[Try it]:
Exactly the lines from the top of the records below through the one containing "let data_str := json_to_string" must be set down, with no line added or dropped.

[Collected data entries]:
(** [d.as_object_mut().and_then(|o| o.remove("response"))]. *)
Definition drop_response (v : Json) : Json := default v (Json_remove "response" v).

Definition far_deletion : string :=
  "You cannot have a Send with a deletion date that far into the future. Adjust the Deletion Date to a value less than 31 days from now and try again.".
Definition no_emails : string := "Sends with email verification is not supported".

Definition create_send (draws : SendDraws) (data : SendData.t) (user_id : string) : M DB Send.t :=
  data_val ← (if SendData.type data =? SendType_as_i32 SendText then mret (SendData.text data)
              else if SendData.type data =? SendType_as_i32 SendFile then mret (SendData.file data)
              else err "Invalid Send type");
  d ← some_or data_val "Send data not provided";
  let data_str := json_to_string (drop_response d) in
  if now + 31 * DAY <? SendData.deletion_date data then err far_deletion else
  if bool_decide (is_Some (SendData.emails data)) then err no_emails else
  let send := Send_new (new_send_id draws) (SendData.type data) (SendData.name data) data_str (SendData.key data)
                (SendData.deletion_date data) in
  let send := Send.set_notes (λ _, SendData.notes data) (Send.set_user_uuid (λ _, Some user_id) send) in
  max_access_count ← read_max_access_count (SendData.max_access_count data);
  let send := Send.set_max_access_count (λ _, max_access_count) send in
  let send := Send.set_expiration_date (λ _, SendData.expiration_date data) send in
  let send := Send.set_disabled (λ _, SendData.disabled data) send in
  let send := Send.set_hide_email (λ _, SendData.hide_email data) send in
  mret (Send_set_password (new_send_salt draws) (SendData.password data) send).

Definition get_sends (headers : Headers.t) : M DB (list Json) :=
  l ← gets (Send_find_by_user (User.uuid (Headers.user headers)));
  mret (Send_to_json <$> l).

Definition get_send (send_id : string) (headers : Headers.t) : M DB Json :=
  o ← gets (Send_find_by_uuid_and_user send_id (User.uuid (Headers.user headers)));
  send ← some_or o "Send not found";
  mret (Send_to_json send).

(** [send.save(..)] and the notification with its revision date. *)
Definition save_and_notify (send : Send.t) : M DB Json :=
  send ← Send_save send;
  Send_update_users_revision send ;;
  mret (Send_to_json send).

Definition post_send (draws : SendDraws) (data : SendData.t) (headers : Headers.t) : M DB Json :=
  enforce_disable_send_policy headers ;;
  enforce_disable_hide_email_policy data headers ;;
  if SendData.type data =? SendType_as_i32 SendFile then err "File sends should use /api/sends/file" else
  send ← create_send draws data (User.uuid (Headers.user headers));
  save_and_notify send.

(** *** Files *)

(** The limit on the size of a file, in bytes. *)
Definition send_size_limit (headers : Headers.t) : M DB Z :=
  match user_send_limit with
  | Some limit_kb =>
      if limit_kb =? 0 then err "File uploads are disabled" else
      used ← gets (Send_size_by_user (User.uuid (Headers.user headers)));
      already_used ← some_or used "Existing sends overflow";
      left ← some_or (size_left limit_kb already_used 0) "Send size overflow";
      if left <=? 0 then err "Send storage limit reached! Delete some sends to free up space" else
      mret (Z.min (Z.max left 0) SIZE_525_MB)
  | None => mret SIZE_525_MB
  end.

(** The id and the size of the file, put into the data of its Send. *)
Definition file_json (file_id : string) (size : Z) (size_name : string) (v : Json) : Json :=
  Json_set "sizeName" (JsString size_name) (Json_set "size" (json_number size) (Json_set "id" (JsString file_id) v)).
Definition add_file (file_id : string) (size : Z) (send : Send.t) : M DB Send.t :=
  v ← lift (match json_from_str (Send.data send) with Some v => Ok (Json_value v) | None => Err (MkError 400 "Json") end);
  v ← match v with
      | JsObject _ =>
          size_name ← lift (get_display_size size);
          mret (file_json file_id size size_name v)
      | v => mret v
      end;
  mret (Send.set_data (λ _, json_to_string v) send).

Definition post_send_file (draws : SendDraws) (model : SendData.t) (data : SendUpload.t) (headers : Headers.t) : M DB Json :=
  enforce_disable_send_policy headers ;;
  size ← some_or (checked_i64 (SendUpload.length data)) "Invalid send size";
  if size <? 0 then err "Send size can't be negative" else
  enforce_disable_hide_email_policy model headers ;;
  size_limit ← send_size_limit headers;
  if size_limit <? size then err "Send storage limit exceeded with this file" else
  send ← create_send draws model (User.uuid (Headers.user headers));
  if negb (Send.atype send =? SendType_as_i32 SendFile) then err "Send content is not a file" else
  lift (write_file Sends (Send.uuid send +:+ "/" +:+ new_file_id draws) true) ;;
  send ← add_file (new_file_id draws) size send;
  save_and_notify send.

Definition post_send_file_v2 (draws : SendDraws) (data : SendData.t) (headers : Headers.t) : M DB (string * Json) :=
  enforce_disable_send_policy headers ;;
  if negb (SendData.type data =? SendType_as_i32 SendFile) then err "Send content is not a file" else
  enforce_disable_hide_email_policy data headers ;;
  m ← some_or (SendData.file_length data) "Invalid send length";
  file_length ← lift (NumberOrString_into_i64 m);
  if file_length <? 0 then err "Send size can't be negative" else
  size_limit ← send_size_limit headers;
  if size_limit <? file_length then err "Send storage limit exceeded with this file" else
  send ← create_send draws data (User.uuid (Headers.user headers));
  send ← add_file (new_file_id draws) file_length send;
  send ← Send_save send;
  mret ("/sends/" +:+ Send.uuid send +:+ "/file/" +:+ new_file_id draws, Send_to_json send).

(** [s.ends_with(suffix)]. *)
Definition ends_with (suffix s : string) : bool :=
  (String.length suffix <=? String.length s)%nat
  && (String.substring (String.length s - String.length suffix) (String.length suffix) s == suffix).

Definition post_send_file_v2_data (send_id file_id : string) (data : SendUpload.t) (headers : Headers.t) : M DB () :=
  enforce_disable_send_policy headers ;;
  o ← gets (Send_find_by_uuid_and_user send_id (User.uuid (Headers.user headers)));
  send ← some_or o "Send not found. Unable to save the file.";
  if negb (Send.atype send =? SendType_as_i32 SendFile) then err "Send is not a file type send." else
  send_data ← some_or (json_from_str (Send.data send) ≫= read_SendFileData) "Unable to decode send data as json.";
  raw_file_name ← some_or (SendUpload.raw_name data) "Send file name does not match or is not provided.";
  if negb ((raw_file_name == SendFileData.fileName send_data)
           || Device_is_cli (Headers.device headers) && ends_with raw_file_name (SendFileData.fileName send_data))
  then err "Send file name does not match." else
  if negb (file_id == SendFileData.id send_data) then err "Send file does not match send data." else
  if negb (SendUpload.length data =? SendFileData.size send_data) then err "Send file size does not match." else
  lift (write_file Sends (send_id +:+ "/" +:+ file_id) false) ;;
  Send_update_users_revision send ;;
  mret ().

(** ** Access *)

Definition process_access (send : Send.t) : M DB Json :=
  Send_update_users_revision send ;;
  gets (Send_to_json_access send).

Definition process_access_file (host file_id : string) (send : Send.t) : M DB Json :=
  Send_update_users_revision send ;;
  url ← lift (download_url host (Send.uuid send) file_id);
  mret (json_object [("object", JsString "send-fileDownload"); ("id", JsString file_id); ("url", JsString url)]%string).

(** With a token of [generate_tokens]; [send_id] is what [SendHeaders] read. *)
Definition accessible_send (send_id : string) : M DB Send.t :=
  o ← gets (Send_find_by_uuid send_id);
  match o with
  | None => err_code SEND_INACCESSIBLE_MSG 404
  | Some send => if negb (Send_is_accessible send) then err_code SEND_INACCESSIBLE_MSG 404 else mret send
  end.
Definition post_access (send_id : string) : M DB Json :=
  send ← accessible_send send_id;
  process_access send.
Definition post_access_file (host send_id file_id : string) : M DB Json :=
  send ← accessible_send send_id;
  process_access_file host file_id send.

(** The checks of the legacy routes on the Send they have found. *)
Definition check_legacy_access (wrong : string) (password : option string) (o : option Send.t) : M DB Send.t :=
  match o with
  | None => err_code SEND_INACCESSIBLE_MSG 404
  | Some send =>
      if nn (Send.max_access_count send) (λ m, m <=? Send.access_count send) then err_code SEND_INACCESSIBLE_MSG 404 else
      if negb (Send_is_accessible send) then err_code SEND_INACCESSIBLE_MSG 404 else
      if bool_decide (is_Some (Send.password_hash send)) then
        match password with
        | Some p => if Send_check_password send p then mret send else err wrong
        | None => err_code "Password not provided" 401
        end
      else mret send
  end.
Definition count_access (send : Send.t) : M DB Send.t :=
  '(registered, send) ← Send_register_access send;
  if negb (registered : bool) then err_code SEND_INACCESSIBLE_MSG 404 else mret send.

(** A file is counted when it is downloaded. *)
Definition post_access_legacy (access_id : string) (password : option string) (ip : string) : M DB Json :=
  lift (check_limit_unauthenticated ip) ;;
  o ← gets (Send_find_by_access_id access_id);
  send ← check_legacy_access "Invalid password" password o;
  send ← (if Send.atype send =? SendType_as_i32 SendText then count_access send else Send_save send);
  process_access send.
Definition post_access_file_legacy (host send_id file_id : string) (password : option string) (ip : string) : M DB Json :=
  lift (check_limit_unauthenticated ip) ;;
  o ← gets (Send_find_by_uuid send_id);
  send ← check_legacy_access "Invalid password." password o;
  send ← count_access send;
  process_access_file host file_id send.

(** ** Changing *)

Definition update_send_from_data (draws : SendDraws) (send : Send.t) (data : SendData.t) (headers : Headers.t) (notify : bool)
    : M DB Send.t :=
  if negb (Send.user_uuid send == Some (User.uuid (Headers.user headers))) then err "Send is not owned by user" else
  if negb (Send.atype send =? SendData.type data) then err "Sends can't change type" else
  if now + 31 * DAY <? SendData.deletion_date data then err far_deletion else
  send ← (if SendData.type data =? SendType_as_i32 SendText then
            d ← some_or (SendData.text data) "Send data not provided";
            mret (Send.set_data (λ _, json_to_string (drop_response d)) send)
          else mret send);
  let send := Send.set_name (λ _, SendData.name data) send in
  let send := Send.set_akey (λ _, SendData.key data) send in
  let send := Send.set_deletion_date (λ _, SendData.deletion_date data) send in
  let send := Send.set_notes (λ _, SendData.notes data) send in
  max_access_count ← read_max_access_count (SendData.max_access_count data);
  let send := Send.set_max_access_count (λ _, max_access_count) send in
  let send := Send.set_expiration_date (λ _, SendData.expiration_date data) send in
  let send := Send.set_hide_email (λ _, SendData.hide_email data) send in
  let send := Send.set_disabled (λ _, SendData.disabled data) send in
  let send := match SendData.password data with
              | Some password => Send_set_password (new_send_salt draws) (Some password) send
              | None => send
              end in
  send ← Send_save send;
  when notify (Send_update_users_revision send ;; mret ()) ;;
  mret send.

Definition put_send (draws : SendDraws) (send_id : string) (data : SendData.t) (headers : Headers.t) : M DB Json :=
  enforce_disable_send_policy headers ;;
  enforce_disable_hide_email_policy data headers ;;
  o ← gets (Send_find_by_uuid_and_user send_id (User.uuid (Headers.user headers)));
  send ← some_or o "Send not found";
  if bool_decide (is_Some (SendData.emails data)) then err no_emails else
  send ← update_send_from_data draws send data headers true;
  mret (Send_to_json send).

Definition delete_send (send_id : string) (headers : Headers.t) : M DB () :=
  o ← gets (Send_find_by_uuid_and_user send_id (User.uuid (Headers.user headers)));
  send ← some_or o "Send not found";
  Send_delete send ;;
  Send_update_users_revision send ;;
  mret ().

Definition put_remove_password (send_id : string) (headers : Headers.t) : M DB Json :=
  enforce_disable_send_policy headers ;;
  o ← gets (Send_find_by_uuid_and_user send_id (User.uuid (Headers.user headers)));
  send ← some_or o "Send not found";
  save_and_notify (Send_set_password [] None send).

(** The job [purge_sends]; a connection is always there. *)
Definition purge_sends : M DB () := Send_purge.
End sends.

[Exercise output]:
(** [d.as_object_mut().and_then(|o| o.remove("response"))]. *)
Definition drop_response (v : Json) : Json := default v (Json_remove "response" v).

Definition far_deletion : string :=
  "You cannot have a Send with a deletion date that far into the future. Adjust the Deletion Date to a value less than 31 days from now and try again.".
Definition no_emails : string := "Sends with email verification is not supported".

Definition create_send (draws : SendDraws) (data : SendData.t) (user_id : string) : M DB Send.t :=
  data_val ← (if SendData.type data =? SendType_as_i32 SendText then mret (SendData.text data)
              else if SendData.type data =? SendType_as_i32 SendFile then mret (SendData.file data)
              else err "Invalid Send type");
  d ← some_or data_val "Send data not provided";
  let data_str := json_to_string (drop_response d) in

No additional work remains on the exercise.